4. Weshalb die IVStelle der Beschwerdeführerin trotz der klaren Auskunft von Dr. A.___ vom 14. August 2009, wonach eine Perücke bloss im Jahr 2006 notwendig war, Kostengutsprache für eine solche in der Zeit vom 1. Januar 2008 bis 31. Dezember 2010 leistete, ist nicht nachvollziehbar. Dass die IVStelle die Übernahme der Kosten der im Jahr 2006 angeschafften Perücke ablehnte, ist allerdings nicht zu beanstanden. Entsprechend ist die Beschwerde abzuweisen.
5. Die Kosten des Verfahrens sind auf Fr. 300.-- festzulegen und ausgangsgemäss von der Beschwerdeführerin zu tragen (Art. 69 Abs. 1bis IVG).
Die Einzelrichterin erkennt:
1. Die Beschwerde wird abgewiesen.
2. Die Gerichtskosten von Fr. 300.-- werden der Beschwerdeführerin auferlegt. Rechnung und Einzahlungsschein werden der Kostenpflichtigen nach Eintritt der Rechtskraft zugestellt.
3. Zustellung gegen Empfangsschein an:
- X.___
- Sozialversicherungsanstalt des Kantons Zürich, IV-Stelle
- Bundesamt für Sozialversicherungen
sowie an:
- Gerichtskasse (im Dispositiv nach Eintritt der Rechtskraft)
4. Gegen diesen Entscheid kann innert 30 Tagen seit der Zustellung beim Bundesgericht Beschwerde eingereicht werden (Art. 82 ff. in Verbindung mit Art. 90 ff. des Bundesgesetzes über das Bundesgericht, BGG).

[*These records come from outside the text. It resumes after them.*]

(** Lines 126-491. *)
Definition dashboard (i : Inputs) (msg : LoadMsg) (df : list (Row A))
    (s : Session) : Session * result View :=
  let df_filtered := df_filtered_of i df in
  let '(s', goals) := goals_column i df_filtered s in
  (s',
   let? goals := goals in
   let? table :=
     extrato (in_re_search i) (in_selectbox i (tipo_options df_filtered))
       (in_valor_min i) (in_busca_descricao i) df_filtered in
   Ok (Dashboard msg
         {| pg_renda := metric_renda df_filtered;
            pg_despesa := metric_despesa df_filtered;
            pg_saldo := metric_saldo df_filtered;
            pg_goals := goals;
            pg_pie := fig_pie df_filtered;
            pg_timeline := fig_timeline df_filtered;
            pg_receitas := trace_receitas df_filtered;
            pg_despesas := trace_despesas df_filtered;
            pg_extrato := table;
            pg_total_transacoes := total_transacoes df_filtered;
            pg_ticket_medio := metric_abs (ticket_medio df_filtered);
            pg_maior_despesa := metric_abs (maior_despesa df_filtered);
            pg_periodo := periodo_analisado df_filtered |})).

(** One execution of the script: the session it leaves and what it shows,
    or the exception that ends it.  A frame left unprocessed by a failed
    upload reaches line 132, where [.date()] is missing on its text. *)
Definition run (s : Session) (i : Inputs) : Session * result View :=
  let s := press_sample i s in
  match load_df (in_uploaded_file i) (ss_sample_df s) with
  | Err e => (s, Err e)
  | Ok (NoFrame, msg) => (s, Ok (Welcome msg))
  | Ok (RawFrame _, _) => (s, Err AttributeError)
  | Ok (Clean df, msg) => dashboard i msg df s
  end.
(* ===== verification/Tracker.v ===== *)
(** * Tracker: the budget tracker of the specification and its refinement

    The specification describes the core of the program as a pure budget
    tracker: [classify] turns an amount spent and a limit into a percentage,
    one of six tiers and a clamped progress value, and [summarize] applies
    it to every expense category of the ledger inside the filter window.
    This file writes that tracker down from the specification's words, over
    exact rationals, and proves how far the script ([Badges], [Progress])
    implements it: exactly, for positive goals and ledgers that follow the
    sign convention; not at all for a goal of zero.  Records that hold
    rationals are compared up to [Qeq]. *)

From S2P Require Import Prelude Numeric Ledger Format Goals Badges Kpi Progress.

Local Open Scope string_scope.
Local Open Scope list_scope.
Local Open Scope Q_scope.

(** ** The specification *)

Inductive Tier :=
| Gold | Silver | BronzeTier | AboveGoal | HighAlert | CriticalAlert.

#[export] Instance Tier_eq_dec : EqDecision Tier.
Proof. solve_decision. Defined.

(** The tier table: ascending bands, closed at their upper bound. *)
Definition tier_of_ratio (ratio_percent : Q) : Tier :=
  if decide (ratio_percent <= 70) then Gold
  else if decide (ratio_percent <= 85) then Silver
  else if decide (ratio_percent <= 100) then BronzeTier
  else if decide (ratio_percent <= 120) then AboveGoal
  else if decide (ratio_percent <= 150) then HighAlert
  else CriticalAlert.

Record Classification := mkClass {
  ratio_percent : Q;
  tier : Tier;
  clamped_progress : Q;
}.

(** [classify(spent, limit)]. *)
Definition classify (spent limit : Q) : Classification :=
  let ratio := if decide (limit <= 0) then 0 else spent / limit * 100 in
  {| ratio_percent := ratio;
     tier := tier_of_ratio ratio;
     clamped_progress := Qmin ratio 100 |}.

Record Summary := mkSummary {
  s_category : string;
  s_spent : Q;
  s_limit : Q;
  s_class : Classification;
}.

(** Step 1 of [summarize]: the records that count. *)
Definition counted (window : Date * Date) (r : Row Q) : Prop :=
  in_period window.1 window.2 r ∧ tipo r = "debito" ∧ categoria r ≠ "Renda".

#[export] Instance counted_dec w r : Decision (counted w r).
Proof. unfold counted. apply _. Defined.

(** Step 2: the sum of absolute amounts of a category. *)
Definition spent_in (rows : list (Row Q)) (c : string) : Q :=
  series_sum ((λ r, Qabs (valor r)) <$> filter (λ r, categoria r = c) rows).

(** [summarize(transactions, filter_window, goals)]. *)
Definition summarize (transactions : list (Row Q)) (window : Date * Date)
    (goals : gmap string Q) : list Summary :=
  let rows := filter (counted window) transactions in
  (λ c, let spent := spent_in rows c in
        let limit := default 1000 (goals !! c) in
        {| s_category := c; s_spent := spent; s_limit := limit;
           s_class := classify spent limit |})
  <$> unique (categoria <$> rows).

(** ** Equality of results up to equality of rationals *)

Definition class_equiv (a b : Classification) : Prop :=
  ratio_percent a == ratio_percent b ∧ tier a = tier b ∧
  clamped_progress a == clamped_progress b.

Definition summary_equiv (a b : Summary) : Prop :=
  s_category a = s_category b ∧ s_spent a == s_spent b ∧
  s_limit a == s_limit b ∧ class_equiv (s_class a) (s_class b).

#[export] Instance class_equiv_equivalence : Equivalence class_equiv.
Proof.
  split.
  - intros a. by repeat split.
  - intros a b (?&?&?). repeat split; by symmetry.
  - intros a b c (?&?&?) (?&?&?). repeat split; by etrans.
Qed.

#[export] Instance summary_equiv_equivalence : Equivalence summary_equiv.
Proof.
  split.
  - intros a. by repeat split.
  - intros a b (?&?&?&?&?&?). repeat split; by symmetry.
  - intros a b c (?&?&?&?&?&?) (?&?&?&?&?&?). repeat split; by etrans.
Qed.

#[export] Instance tier_of_ratio_proper : Proper (Qeq ==> eq) tier_of_ratio.
Proof.
  intros a b Hab. unfold tier_of_ratio.
  repeat case_decide; try done; lra.
Qed.

#[export] Instance classify_proper : Proper (Qeq ==> Qeq ==> class_equiv) classify.
Proof.
  intros s1 s2 Hs l1 l2 Hl. unfold classify.
  assert (Hr : (if decide (l1 <= 0) then 0 else s1 / l1 * 100)
               == (if decide (l2 <= 0) then 0 else s2 / l2 * 100)).
  { repeat case_decide; try done; try lra. by rewrite Hs, Hl. }
  repeat split; simpl; by rewrite Hr.
Qed.

(** ** The script seen as a tracker *)

(** The tier named by each badge. *)
Definition tier_of_badge (t : BadgeType) : Tier :=
  match t with
  | Ouro => Gold | Prata => Silver | Bronze => BronzeTier
  | AcimaDaMeta => AboveGoal | AlertaAlto => HighAlert
  | AlertaCritico => CriticalAlert
  end.

(** What the script shows for one category: its badge (from [Badges]) and
    its progress record (from [Progress]), read as a row of the tracker. *)
Definition summary_of (b : BadgeEntry) (v : ProgressView Q) : Summary :=
  {| s_category := b.1.1;
     s_spent := pe_gasto (pv_entry v);
     s_limit := pe_meta (pv_entry v);
     s_class := {| ratio_percent := pe_percentual (pv_entry v);
                   tier := tier_of_badge b.1.2;
                   clamped_progress := percentual_barra (pe_percentual (pv_entry v)) |} |}.

(** One run of the two loops over [df_filtered]. *)
Definition script_summary (df_filtered : list (Row Q)) (metas : gmap string Q)
  : result (list Summary) :=
  let? bs := badges df_filtered metas in
  Ok (zip_with summary_of bs (progress_loop df_filtered metas)).

(** ** The script implements the tracker for positive goals *)

Section refinement.
Implicit Types (df : list (Row Q)) (goals : gmap string Q) (s e : Date).

(** The badge of an amount against a positive goal is the tier of their
    ratio. *)
Lemma tier_of_badge_ref gasto meta :
  0 < meta →
  tier_of_badge (badge_ref gasto meta) = tier_of_ratio (gasto / meta * 100).
Proof.
  intros Hm. unfold badge_ref, tier_of_ratio.
  pose proof (percent_le_iff gasto meta 70 Hm).
  pose proof (percent_le_iff gasto meta 85 Hm).
  pose proof (percent_le_iff gasto meta 100 Hm).
  pose proof (percent_le_iff gasto meta 120 Hm).
  pose proof (percent_le_iff gasto meta 150 Hm).
  repeat case_decide; try done; lra.
Qed.

(** What the script computes for a category with a positive goal is the
    specification's classification of the same amount and goal. *)
Lemma script_classifies gasto meta :
  0 < meta →
  class_equiv
    {| ratio_percent := percentual_real gasto meta;
       tier := tier_of_badge (badge_ref gasto meta);
       clamped_progress := percentual_barra (percentual_real gasto meta) |}
    (classify gasto meta).
Proof.
  intros Hm. unfold classify. rewrite decide_False by lra.
  rewrite percentual_real_pos by done. repeat split; simpl.
  - by apply tier_of_badge_ref.
  - apply percentual_barra_min.
Qed.

Lemma meta_get_pos goals c :
  map_Forall (λ _ l, 0 < l) goals → 0 < meta_get goals c.
Proof.
  intros Hg. unfold meta_get. destruct (goals !! c) as [l|] eqn:E; simpl.
  - by apply (Hg c).
  - num_Q. lra.
Qed.

(** The rows the script sums for a category are the rows the specification
    counts for it. *)
Lemma counted_rows df s e c :
  c ≠ "Renda" →
  filter (λ r, categoria r = c ∧ tipo r = "debito") (filter_period [s; e] df)
  = filter (λ r, categoria r = c) (filter (counted (s, e)) df).
Proof.
  intros Hc. simpl. rewrite !list_filter_filter. apply list_filter_iff.
  intros r. unfold counted. simpl. naive_solver.
Qed.

Lemma counted_categories df s e :
  categorias_despesas (filter_period [s; e] df)
  = unique (categoria <$> filter (counted (s, e)) df).
Proof.
  unfold categorias_despesas. simpl. rewrite list_filter_filter.
  do 2 f_equal. apply list_filter_iff. intros r.
  unfold counted, is_despesa. simpl. tauto.
Qed.

Lemma gasto_is_spent df s e c :
  debits_nonpos df → c ≠ "Renda" →
  gasto_categoria (filter_period [s; e] df) c
  == spent_in (filter (counted (s, e)) df) c.
Proof.
  intros Hs Hc. unfold gasto_categoria, spent_in. num_Q.
  rewrite counted_rows by done. rewrite abs_series_sum_nonpos.
  - by rewrite <- list_fmap_compose.
  - apply Forall_fmap, Forall_forall.
    intros r [_ [(_ & Ht & _) Hr]%list_elem_of_filter]%list_elem_of_filter.
    unfold debits_nonpos in Hs. rewrite Forall_forall in Hs. apply Hs.
    by apply list_elem_of_filter.
Qed.

(** C2: the script refines the budget tracker of the specification.  On a
    ledger that follows the sign convention and with positive goals, the
    two loops of the script over the period-filtered frame never fail and
    show, category by category and in the same order, what [summarize]
    returns for the whole ledger and that period: the same amount spent, the
    same limit, the same percentage, the tier named by the badge and the
    same clamped progress. *)
Theorem script_refines_summarize df s e goals :
  debits_nonpos df →
  map_Forall (λ _ l, 0 < l) goals →
  ∃ out, script_summary (filter_period [s; e] df) goals = Ok out ∧
         Forall2 summary_equiv out (summarize df (s, e) goals).
Proof.
  intros Hs Hg. unfold script_summary, badges, progress_loop.
  rewrite badges_loop_ref. cbn [bind]. rewrite app_nil_l.
  eexists. split; [reflexivity|].
  rewrite zip_with_fmap_l, zip_with_fmap_r, zip_with_diag.
  unfold summarize. rewrite counted_categories.
  apply Forall2_fmap, Forall_Forall2_diag, Forall_forall. intros c Hc.
  assert (c ≠ "Renda") as Hne.
  { intros ->. rewrite <- counted_categories in Hc.
    by apply Renda_not_despesa in Hc. }
  pose proof (gasto_is_spent df s e c Hs Hne) as Hsp.
  pose proof (meta_get_pos goals c Hg) as Hpos.
  split; [done|]. split; [exact Hsp|]. split; [reflexivity|]. simpl.
  etrans; [by apply script_classifies|]. by apply classify_proper.
Qed.

(** C29: for a goal of zero the script departs from the specification: the
    specification classifies any amount as gold with a ratio of zero, while
    the script awards the critical alert to every positive amount. *)
Theorem zero_goal_departs_from_spec gasto prev :
  0 < gasto →
  tier (classify gasto 0) = Gold ∧
  badge_chain gasto 0 prev = Some (AlertaCritico, red).
Proof.
  intros Hg. split; [done|].
  rewrite badge_chain_ref, badge_ref_zero_goal by lra.
  by rewrite decide_False by lra.
Qed.

(** ** Witnesses *)

Lemma script_refines_summarize_witness :
  ∃ out,
    script_summary
      (filter_period [mkDate 2024 1 1; mkDate 2024 1 31] ledger_spec) goals_spec
    = Ok out ∧
    Forall2 summary_equiv out
      (summarize ledger_spec (mkDate 2024 1 1, mkDate 2024 1 31) goals_spec).
Proof.
  apply (script_refines_summarize ledger_spec (mkDate 2024 1 1)
           (mkDate 2024 1 31) goals_spec debits_nonpos_ledger_spec).
  apply map_Forall_insert_2; [reflexivity|apply map_Forall_empty].
Defined.

Lemma zero_goal_departs_from_spec_witness :
  tier (classify 35 0) = Gold ∧
  badge_chain 35 0 None = Some (AlertaCritico, red).
Proof. apply (zero_goal_departs_from_spec 35 None). lra. Defined.

End refinement.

Die Frist steht während folgender Zeiten still: vom siebten Tag vor Ostern bis und mit dem siebten Tag nach Ostern, vom 15. Juli bis und mit 15. August sowie vom 18. Dezember bis und mit dem 2. Januar (Art. 46 BGG).
Die Beschwerdeschrift ist dem Bundesgericht, Schweizerhofquai 6, 6004 Luzern, zuzustellen.
Die Beschwerdeschrift hat die Begehren, deren Begründung mit Angabe der Beweismittel und die Unterschrift des Beschwerdeführers oder seines Vertreters zu enthalten; der angefochtene Entscheid sowie die als Beweismittel angerufenen Urkunden sind beizulegen, soweit die Partei sie in Händen hat (Art. 42 BGG).